Task data —
Definition TOKEN_RESERVED_NAMES : list (TokenType * string) :=
  [ (If, "if"%string); (Else, "else"%string); (For, "for"%string);
    (While, "while"%string); (Do, "do"%string);
    (Typedef, "typedef"%string); (Break, "break"%string);
    (Case, "case"%string); (Continue, "continue"%string);
    (Default, "default"%string); (Enum, "enum"%string);
    (Extern, "extern"%string); (Goto, "goto"%string);
    (Inline, "inline"%string); (Register, "register"%string);
    (Restrict, "restrict"%string); (Return, "return"%string);
    (Sizeof, "sizeof"%string); (Static, "static"%string);
    (Auto, "auto"%string); (Struct, "struct"%string);
    (Switch, "switch"%string); (Union, "union"%string);
    (CharType, "char"%string); (ShortType, "short"%string);
    (IntType, "int"%string); (LongType, "long"%string);
    (FloatType, "float"%string); (DoubleType, "double"%string);
    (VoidType, "void"%string); (Signed, "signed"%string);
    (Unsigned, "unsigned"%string); (Volatile, "volatile"%string);
    (Const, "const"%string) ].

(** ** Character classifier

    [char] values are compared through their code.  Every range test below
    has both ends in 0..127, so a byte of 128..255 fails it whether the
    platform's [char] is signed or not. *)

Definition char_le (a b : ascii) : bool := (N_of_ascii a <=? N_of_ascii b)%N.
Definition char_ge (a b : ascii) : bool := char_le b a.

Definition is_special (c : ascii) : bool :=
  Ascii.eqb c "=" || Ascii.eqb c "+" || Ascii.eqb c "-" || Ascii.eqb c "*" ||
  Ascii.eqb c "/" || Ascii.eqb c "%" || Ascii.eqb c ">" || Ascii.eqb c "<" ||
  Ascii.eqb c "!" || Ascii.eqb c "&" || Ascii.eqb c "|" || Ascii.eqb c "~" ||
  Ascii.eqb c "^" || Ascii.eqb c "(" || Ascii.eqb c ")" || Ascii.eqb c "[" ||
  Ascii.eqb c "]" || Ascii.eqb c "{" || Ascii.eqb c "}" || Ascii.eqb c "," ||
  Ascii.eqb c ":" || Ascii.eqb c ";" || Ascii.eqb c "?".

Definition is_space (c : ascii) : bool :=
  Ascii.eqb c " " || Ascii.eqb c "009".

Definition is_white (c : ascii) : bool := is_space c || is_special c.

Definition is_digit (c : ascii) : bool := char_ge c "0" && char_le c "9".

Definition is_hexdigit (c : ascii) : bool :=
  is_digit c || (char_ge c "A" && char_le c "F")
             || (char_ge c "a" && char_le c "f").

Definition is_octdigit (c : ascii) : bool := char_ge c "0" && char_le c "7".
(** C6: a run makes at most [max_scrolls + 1] collection passes, whatever
    document heights the page reports (they may grow for ever): the world
    it ends in is the starting world after [n <= max_scrolls + 1] passes,
    the last of which is the one made after the loop. *)
Theorem scroll_and_capture_pass_bound max_scrolls w :
  ∃ n, 1 ≤ n ≤ max_scrolls + 1 ∧
       loop_world (scroll_and_capture output_dir pg max_scrolls w) =
       Nat.iter n (collection_pass output_dir pg) w ∧
       passes (loop_world (scroll_and_capture output_dir pg max_scrolls w)) =
       passes w + n.
Proof.
  destruct (scroll_and_capture_passes max_scrolls w) as (n & Hn & Heq).
  exists n. split_and!; [lia|lia|done|].
  rewrite Heq. apply iter_collection_pass_passes.
Qed.

(** C7: when the scroll offset first covers the height measured after the
    pause in the iteration with [scroll_count = k], [k < max_scrolls], the
    loop stops there: [scroll_count] stays [k], the offset is
    [1000 * (k + 1)], and the run has made the [k + 1] passes of the loop
    and the single final pass. *)
Theorem scroll_and_capture_stops_early max_scrolls k w :
  k < max_scrolls →
  (∀ i, i < k → (HEIGHT_PER_SCROLL * (Z.of_nat i + 1) < scrollHeight pg i)%Z) →
  (scrollHeight pg k ≤ HEIGHT_PER_SCROLL * (Z.of_nat k + 1))%Z →
  scroll_and_capture output_dir pg max_scrolls w =
  mkLoop (collection_pass output_dir pg
            (Nat.iter (k + 1) (collection_pass output_dir pg) w))
         (scrollHeight pg k) k (HEIGHT_PER_SCROLL * (Z.of_nat k + 1)).
Proof.
  intros Hk Hgrow Hstop. unfold scroll_and_capture.
  rewrite (scroll_loop_break max_scrolls k); cbn; try done.
Qed.

End LoopFacts.

(** ** File names *)

Lemma pretty_N_char_digit x : is_Some (Ascii.is_nat (pretty_N_char x)).
Proof. unfold pretty_N_char. repeat case_match; by eexists. Qed.

Lemma decimal_pretty_N_go x s : decimal s → decimal (pretty_N_go x s).
Proof.
  revert s. induction (N.lt_wf_0 x) as [x _ IH]; intros s Hs.
  destruct (decide (x = 0)%N) as [->|Hx]; [by rewrite pretty_N_go_0|].
  rewrite pretty_N_go_step by lia.
  apply IH; [apply N.div_lt; lia|].
  split; [apply pretty_N_char_digit|done].
Qed.

Lemma decimal_pretty_nat (n : nat) : decimal (pretty n).
Proof.
  unfold pretty, pretty_nat, pretty, pretty_N. case_decide.
  - split; [by eexists|done].
  - by apply decimal_pretty_N_go.
Qed.

(** the counter ends at the first underscore after the source tag *)
Lemma decimal_underscore_inj d1 d2 r1 r2 :
  decimal d1 → decimal d2 →
  d1 +:+ String "_" r1 = d2 +:+ String "_" r2 → d1 = d2.
Proof.
  revert d2. induction d1 as [|c1 d1 IH]; intros [|c2 d2]; cbn.
  - done.
  - intros _ [[n Hn] _] [= <- _]. by vm_compute in Hn.
  - intros [[n Hn] _] _ [= -> _]. by vm_compute in Hn.
  - intros [_ H1] [_ H2] [= -> Heq]. f_equal. by apply IH.
Qed.

Lemma spec_filename_inj s1 s2 n1 n2 h1 h2 e1 e2 :
  spec_filename s1 n1 h1 e1 = spec_filename s2 n2 h2 e2 → s1 = s2 ∧ n1 = n2.
Proof.
  unfold spec_filename.
  pose proof (decimal_pretty_nat n1) as Hd1.
  pose proof (decimal_pretty_nat n2) as Hd2.
  intros Heq.
  assert (s1 = s2) as ->.
  { destruct s1, s2; try done; by cbn in Heq. }
  split; [done|].
  apply (inj (String.app _)) in Heq. cbn in Heq. injection Heq as Heq.
  apply (inj pretty). by eapply decimal_underscore_inj.
Qed.

Lemma spec_filename_not_absolute s n h e :
  startswith "/" (spec_filename s n h e) = false.
Proof. by destruct s. Qed.

Lemma os_path_join_inj dir a b :
  startswith "/" a = false → startswith "/" b = false →
  os_path_join dir a = os_path_join dir b → a = b.
Proof.
  unfold os_path_join. intros -> ->.
  destruct (_ || _); intros Heq.
  - by apply (inj (String.app _)) in Heq.
  - apply (inj (String.app _)) in Heq. by injection Heq.
Qed.

Lemma spec_extension_cases content_type :
  spec_extension content_type ∈ spec_extensions.
Proof.
  unfold spec_extension, spec_extensions.
  repeat case_match; set_solver.
Qed.

(** two list members with the same image under [f] are equal when the
    images under [f] do not repeat *)
Lemma NoDup_fmap_member_inj {A B} (f : A → B) (l : list A) x y :
  NoDup (f <$> l) → x ∈ l → y ∈ l → f x = f y → x = y.
Proof.
  intros Hnd Hx Hy Hf.
  apply list_elem_of_lookup in Hx as [i Hi].
  apply list_elem_of_lookup in Hy as [j Hj].
  assert (i = j) as ->; [|congruence].
  eapply NoDup_lookup; [done|..].
  - by rewrite list_lookup_fmap, Hi.
  - by rewrite list_lookup_fmap, Hj, Hf.
Qed.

Required work — Looking at the data above, return every line from the one with "Definition is_space (c" down to the one with "and the single final pass. *)", exactly and inclusively.

Answer section —
Definition is_space (c : ascii) : bool :=
  Ascii.eqb c " " || Ascii.eqb c "009".

Definition is_white (c : ascii) : bool := is_space c || is_special c.

Definition is_digit (c : ascii) : bool := char_ge c "0" && char_le c "9".

Definition is_hexdigit (c : ascii) : bool :=
  is_digit c || (char_ge c "A" && char_le c "F")
             || (char_ge c "a" && char_le c "f").

Definition is_octdigit (c : ascii) : bool := char_ge c "0" && char_le c "7".
(** C6: a run makes at most [max_scrolls + 1] collection passes, whatever
    document heights the page reports (they may grow for ever): the world
    it ends in is the starting world after [n <= max_scrolls + 1] passes,
    the last of which is the one made after the loop. *)
Theorem scroll_and_capture_pass_bound max_scrolls w :
  ∃ n, 1 ≤ n ≤ max_scrolls + 1 ∧
       loop_world (scroll_and_capture output_dir pg max_scrolls w) =
       Nat.iter n (collection_pass output_dir pg) w ∧
       passes (loop_world (scroll_and_capture output_dir pg max_scrolls w)) =
       passes w + n.
Proof.
  destruct (scroll_and_capture_passes max_scrolls w) as (n & Hn & Heq).
  exists n. split_and!; [lia|lia|done|].
  rewrite Heq. apply iter_collection_pass_passes.
Qed.

(** C7: when the scroll offset first covers the height measured after the
    pause in the iteration with [scroll_count = k], [k < max_scrolls], the
    loop stops there: [scroll_count] stays [k], the offset is
    [1000 * (k + 1)], and the run has made the [k + 1] passes of the loop
    and the single final pass. *)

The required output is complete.